=== Section Start ===

Definition isValidInternationalPhone (phone : string) : bool :=
  existsb (fun pattern => pattern (cleanPhone phone))
    [pattern_plus; pattern_00; pattern_national; pattern_numeric].

(** Whether a form answer is truthy; a missing answer is [undefined]. *)
Definition truthyValue (v : option FormValue) : bool :=
  match v with
  | Some (FStr s) => negb (String.eqb s "")
  | Some (FBool b) => b
  | None => false
  end.

(** The error pushed when the field [key] is falsy. *)
Definition required (m : gmap string FormValue) (key message : string) : list string :=
  if truthyValue (m !! key) then [] else [message].

(** The check of a phone field.  [None] stands for the [TypeError] thrown
    when the answer is [true]: a boolean has no [replace] method. *)
Definition phoneErrors (v : option FormValue) (missing invalid : string)
    : option (list string) :=
  match v with
  | Some (FStr s) =>
      if String.eqb s "" then Some [missing]
      else if isValidInternationalPhone s then Some [] else Some [invalid]
  | Some (FBool true) => None
  | _ => Some [missing]
  end.

Definition validateStep1 (p : Page) : option (list string) :=
  let m := formData (AppState p) in
  match phoneErrors (m !! "phone") "Please enter phone number"
          "Please enter a valid international phone number (e.g., +1234567890)" with
  | Some phone =>
      Some (required m "insured-name" "Please enter insured person name" ++
            required m "id-number" "Please enter ID number" ++
            phone ++
            required m "accident-time" "Please select incident time" ++
            required m "accident-situation" "Please select incident situation" ++
            required m "agreement" "Please read and agree to the terms and conditions")
  | None => None
  end.

Definition validateStep2 (p : Page) : option (list string) :=
  let m := formData (AppState p) in
  match phoneErrors (m !! "payee-phone") "Please enter payee phone number"
          "Please enter a valid payee phone number" with
  | Some phone =>
      Some (required m "payee-name" "Please enter payee name" ++
            phone ++
            required m "bank-card" "Please enter bank card number" ++
            required m "bank-name" "Please select bank name")
  | None => None
  end.

Definition showValidationErrors (errors : list string) (p : Page) : bool * Page :=
  if (0 <? length errors)%nat
  then (false, showMessage (String.concat "; " errors) error p)
  else (true, p).

(** *** Step navigation *)

(** The step is advanced, the page saved and the user told. *)
Definition proceed (e : SaveEnv) (p : Page) : Page :=
  showMessage "Proceeding to next step" success
    (saveToStorage e (with_currentStep (currentStep (AppState p) + 1) p)).

(** [nextStep].  An exception thrown by a validator leaves the handler
    after [collectFormData]. *)
Definition nextStep (e : SaveEnv) (inputs : list (string * FormValue)) (p : Page) : Page :=
  let p := collectFormData inputs p in
  if currentStep (AppState p) =? 1 then
    match validateStep1 p with
    | Some errors =>
        let v := showValidationErrors errors p in
        if negb (fst v) then snd v else proceed e (snd v)
    | None => p
    end
  else
    let checked :=
      if currentStep (AppState p) =? 2 then
        match validateStep2 p with
        | Some errors => Some (showValidationErrors errors p)
        | None => None
        end
      else Some (true, p) in
    match checked with
    | Some v =>
        if negb (fst v) then snd v
        else if currentStep (AppState (snd v)) <? maxSteps then proceed e (snd v)
             else snd v
    | None => p
    end.

Definition prevStep (p : Page) : Page :=
  if currentStep (AppState p) >? 1
  then with_currentStep (currentStep (AppState p) - 1) p
  else p.

(** *** Export *)

(** An entry of [uploadedFiles] in the exported JSON document. *)
Record ExportedFile := {
  ex_name : string;
  ex_size : Z;
  ex_type : string;
  ex_dataRemoved : bool;
  ex_note : string
}.

(** The exported JSON document, as given to [JSON.stringify]. *)
Record ExportDocument := {
  doc_formData : gmap string FormValue;
  doc_uploadedFiles : list ExportedFile;
  doc_exportTime : string;
  doc_note : string
}.

(** The two readings of the clock that [exportToFile] takes. *)
Record ExportEnv := {
  export_stamp : string;
  export_time : string
}.

(** [`Insurance_Claim_Data_${timestamp}`] with the date part of the ISO
    time. *)
Definition baseFileName (e : ExportEnv) : string :=
  "Insurance_Claim_Data_" +:+ List.hd "" (split "T" (export_stamp e)).

Definition dataToExport (e : ExportEnv) (p : Page) : ExportDocument :=
  {| doc_formData := formData (AppState p);
     doc_uploadedFiles :=
       map (fun file => {| ex_name := file_name file; ex_size := file_size file;
                           ex_type := file_type file; ex_dataRemoved := true;
                           ex_note := "Original file saved separately" |})
           (uploadedFiles (AppState p));
     doc_exportTime := export_time e;
     doc_note := "Uploaded files are saved as separate files alongside this JSON" |}.

(** What [exportToFile] does before it returns: the JSON document
    [dataToExport] is downloaded as [baseFileName e +:+ ".json"] (this
    download, whose content is text, is described by these two values and
    not entered in the log of binary downloads), the export of the files is
    scheduled, and the user is told. *)
Definition exportToFile_started (p : Page) : Page :=
  showMessage "Data and files exported successfully" success p.

(** [exportToFile] with the scheduled exports of the files done. *)
Definition exportToFile (e : ExportEnv) (p : Page) : Page :=
  exportUploadedFiles (Some (baseFileName e)) (exportToFile_started p).

(** [submitClaim], up to the return of its 2-second timer callback, for
    the case that no other handler runs in the 2 seconds between the call
    and the callback: the claim is marked submitted and the timer cleared
    in that callback only.  The exports of the files scheduled by
    [exportToFile] are still pending when the page is left for the success
    page. *)
Definition submitClaim (inputs : list (string * FormValue)) (p : Page) : Page :=
  let p := collectFormData inputs p in
  match validateStep1 p with
  | Some step1Errors =>
      match validateStep2 p with
      | Some step2Errors =>
          let v := showValidationErrors (step1Errors ++ step2Errors) p in
          if negb (fst v) then snd v
          else if (length (uploadedFiles (AppState p)) =? 0)%nat
               then showMessage "Please upload at least one document" error p
               else markSubmitted
                      (exportToFile_started
                         (showMessage "Submitting insurance claim..." info p))
      | None => p
      end
  | None => p
  end.

(** *** Bank card formatting *)

Definition removeSpaces (l : list ascii) : list ascii :=
  filter (fun c => is_space c = false) l.

(** A space after every complete group of four characters (on text without
    line terminators, as the text is once its whitespace is removed). *)
Fixpoint group4 (l : list ascii) : list ascii :=
  match l with
  | a :: b :: c :: d :: r => a :: b :: c :: d :: " "%char :: group4 r
  | _ => l
  end.

Fixpoint trimStart (l : list ascii) : list ascii :=
  match l with
  | c :: r => if is_space c then trimStart r else l
  | [] => []
  end.

(** [String.prototype.trim] *)
Definition trim (l : list ascii) : list ascii :=
  rev (trimStart (rev (trimStart l))).

Definition formatBankCard (value : string) : string :=
  string_of_list_ascii (trim (group4 (removeSpaces (list_ascii_of_string value)))).

(** *** Views used by the properties *)

(** Groups of four characters with one space between two groups. *)
Fixpoint spaced (l : list ascii) : list ascii :=
  match l with
  | a :: b :: c :: d :: r =>
      match r with
      | [] => [a; b; c; d]
      | _ :: _ => a :: b :: c :: d :: " "%char :: spaced r
      end
  | _ => l
  end.


(** The entry that [processFiles] appends for a file, if it accepts it. *)
Definition accepted (fe : File * UploadEnv) : option FileInfo :=
  if includes allowedTypes (f_type (fst fe)) && negb (f_size (fst fe) >? maxFileSize)
  then match readFileAsBase64 (snd fe) with
       | Some fileData =>
           Some {| file_id := None; file_name := f_name (fst fe);
                   file_size := f_size (fst fe); file_type := f_type (fst fe);
                   file_data := Some fileData |}
       | None => None
       end
  else None.

(** Every id in the file list resolves in the blob store. *)
Definition resolvable (p : Page) : Prop :=
  ∀ f id, f ∈ uploadedFiles (AppState p) → file_id f = Some id →
          is_Some (getFile id p).

(** The step is one of the three steps of the form. *)
Definition step_in_range (p : Page) : Prop :=
  1 ≤ currentStep (AppState p) ≤ maxSteps.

=== Section End ===

• [Aim of the task]: All the material above is to be retyped exactly as it appears.

• [Solution to this task]:
Definition isValidInternationalPhone (phone : string) : bool :=
  existsb (fun pattern => pattern (cleanPhone phone))
    [pattern_plus; pattern_00; pattern_national; pattern_numeric].

(** Whether a form answer is truthy; a missing answer is [undefined]. *)
Definition truthyValue (v : option FormValue) : bool :=
  match v with
  | Some (FStr s) => negb (String.eqb s "")
  | Some (FBool b) => b
  | None => false
  end.

(** The error pushed when the field [key] is falsy. *)
Definition required (m : gmap string FormValue) (key message : string) : list string :=
  if truthyValue (m !! key) then [] else [message].

(** The check of a phone field.  [None] stands for the [TypeError] thrown
    when the answer is [true]: a boolean has no [replace] method. *)
Definition phoneErrors (v : option FormValue) (missing invalid : string)
    : option (list string) :=
  match v with
  | Some (FStr s) =>
      if String.eqb s "" then Some [missing]
      else if isValidInternationalPhone s then Some [] else Some [invalid]
  | Some (FBool true) => None
  | _ => Some [missing]
  end.

Definition validateStep1 (p : Page) : option (list string) :=
  let m := formData (AppState p) in
  match phoneErrors (m !! "phone") "Please enter phone number"
          "Please enter a valid international phone number (e.g., +1234567890)" with
  | Some phone =>
      Some (required m "insured-name" "Please enter insured person name" ++
            required m "id-number" "Please enter ID number" ++
            phone ++
            required m "accident-time" "Please select incident time" ++
            required m "accident-situation" "Please select incident situation" ++
            required m "agreement" "Please read and agree to the terms and conditions")
  | None => None
  end.

Definition validateStep2 (p : Page) : option (list string) :=
  let m := formData (AppState p) in
  match phoneErrors (m !! "payee-phone") "Please enter payee phone number"
          "Please enter a valid payee phone number" with
  | Some phone =>
      Some (required m "payee-name" "Please enter payee name" ++
            phone ++
            required m "bank-card" "Please enter bank card number" ++
            required m "bank-name" "Please select bank name")
  | None => None
  end.

Definition showValidationErrors (errors : list string) (p : Page) : bool * Page :=
  if (0 <? length errors)%nat
  then (false, showMessage (String.concat "; " errors) error p)
  else (true, p).

(** *** Step navigation *)

(** The step is advanced, the page saved and the user told. *)
Definition proceed (e : SaveEnv) (p : Page) : Page :=
  showMessage "Proceeding to next step" success
    (saveToStorage e (with_currentStep (currentStep (AppState p) + 1) p)).

(** [nextStep].  An exception thrown by a validator leaves the handler
    after [collectFormData]. *)
Definition nextStep (e : SaveEnv) (inputs : list (string * FormValue)) (p : Page) : Page :=
  let p := collectFormData inputs p in
  if currentStep (AppState p) =? 1 then
    match validateStep1 p with
    | Some errors =>
        let v := showValidationErrors errors p in
        if negb (fst v) then snd v else proceed e (snd v)
    | None => p
    end
  else
    let checked :=
      if currentStep (AppState p) =? 2 then
        match validateStep2 p with
        | Some errors => Some (showValidationErrors errors p)
        | None => None
        end
      else Some (true, p) in
    match checked with
    | Some v =>
        if negb (fst v) then snd v
        else if currentStep (AppState (snd v)) <? maxSteps then proceed e (snd v)
             else snd v
    | None => p
    end.

Definition prevStep (p : Page) : Page :=
  if currentStep (AppState p) >? 1
  then with_currentStep (currentStep (AppState p) - 1) p
  else p.

(** *** Export *)

(** An entry of [uploadedFiles] in the exported JSON document. *)
Record ExportedFile := {
  ex_name : string;
  ex_size : Z;
  ex_type : string;
  ex_dataRemoved : bool;
  ex_note : string
}.

(** The exported JSON document, as given to [JSON.stringify]. *)
Record ExportDocument := {
  doc_formData : gmap string FormValue;
  doc_uploadedFiles : list ExportedFile;
  doc_exportTime : string;
  doc_note : string
}.

(** The two readings of the clock that [exportToFile] takes. *)
Record ExportEnv := {
  export_stamp : string;
  export_time : string
}.

(** [`Insurance_Claim_Data_${timestamp}`] with the date part of the ISO
    time. *)
Definition baseFileName (e : ExportEnv) : string :=
  "Insurance_Claim_Data_" +:+ List.hd "" (split "T" (export_stamp e)).

Definition dataToExport (e : ExportEnv) (p : Page) : ExportDocument :=
  {| doc_formData := formData (AppState p);
     doc_uploadedFiles :=
       map (fun file => {| ex_name := file_name file; ex_size := file_size file;
                           ex_type := file_type file; ex_dataRemoved := true;
                           ex_note := "Original file saved separately" |})
           (uploadedFiles (AppState p));
     doc_exportTime := export_time e;
     doc_note := "Uploaded files are saved as separate files alongside this JSON" |}.

(** What [exportToFile] does before it returns: the JSON document
    [dataToExport] is downloaded as [baseFileName e +:+ ".json"] (this
    download, whose content is text, is described by these two values and
    not entered in the log of binary downloads), the export of the files is
    scheduled, and the user is told. *)
Definition exportToFile_started (p : Page) : Page :=
  showMessage "Data and files exported successfully" success p.

(** [exportToFile] with the scheduled exports of the files done. *)
Definition exportToFile (e : ExportEnv) (p : Page) : Page :=
  exportUploadedFiles (Some (baseFileName e)) (exportToFile_started p).

(** [submitClaim], up to the return of its 2-second timer callback, for
    the case that no other handler runs in the 2 seconds between the call
    and the callback: the claim is marked submitted and the timer cleared
    in that callback only.  The exports of the files scheduled by
    [exportToFile] are still pending when the page is left for the success
    page. *)
Definition submitClaim (inputs : list (string * FormValue)) (p : Page) : Page :=
  let p := collectFormData inputs p in
  match validateStep1 p with
  | Some step1Errors =>
      match validateStep2 p with
      | Some step2Errors =>
          let v := showValidationErrors (step1Errors ++ step2Errors) p in
          if negb (fst v) then snd v
          else if (length (uploadedFiles (AppState p)) =? 0)%nat
               then showMessage "Please upload at least one document" error p
               else markSubmitted
                      (exportToFile_started
                         (showMessage "Submitting insurance claim..." info p))
      | None => p
      end
  | None => p
  end.

(** *** Bank card formatting *)

Definition removeSpaces (l : list ascii) : list ascii :=
  filter (fun c => is_space c = false) l.

(** A space after every complete group of four characters (on text without
    line terminators, as the text is once its whitespace is removed). *)
Fixpoint group4 (l : list ascii) : list ascii :=
  match l with
  | a :: b :: c :: d :: r => a :: b :: c :: d :: " "%char :: group4 r
  | _ => l
  end.

Fixpoint trimStart (l : list ascii) : list ascii :=
  match l with
  | c :: r => if is_space c then trimStart r else l
  | [] => []
  end.

(** [String.prototype.trim] *)
Definition trim (l : list ascii) : list ascii :=
  rev (trimStart (rev (trimStart l))).

Definition formatBankCard (value : string) : string :=
  string_of_list_ascii (trim (group4 (removeSpaces (list_ascii_of_string value)))).

(** *** Views used by the properties *)

(** Groups of four characters with one space between two groups. *)
Fixpoint spaced (l : list ascii) : list ascii :=
  match l with
  | a :: b :: c :: d :: r =>
      match r with
      | [] => [a; b; c; d]
      | _ :: _ => a :: b :: c :: d :: " "%char :: spaced r
      end
  | _ => l
  end.


(** The entry that [processFiles] appends for a file, if it accepts it. *)
Definition accepted (fe : File * UploadEnv) : option FileInfo :=
  if includes allowedTypes (f_type (fst fe)) && negb (f_size (fst fe) >? maxFileSize)
  then match readFileAsBase64 (snd fe) with
       | Some fileData =>
           Some {| file_id := None; file_name := f_name (fst fe);
                   file_size := f_size (fst fe); file_type := f_type (fst fe);
                   file_data := Some fileData |}
       | None => None
       end
  else None.

(** Every id in the file list resolves in the blob store. *)
Definition resolvable (p : Page) : Prop :=
  ∀ f id, f ∈ uploadedFiles (AppState p) → file_id f = Some id →
          is_Some (getFile id p).

(** The step is one of the three steps of the form. *)
Definition step_in_range (p : Page) : Prop :=
  1 ≤ currentStep (AppState p) ≤ maxSteps.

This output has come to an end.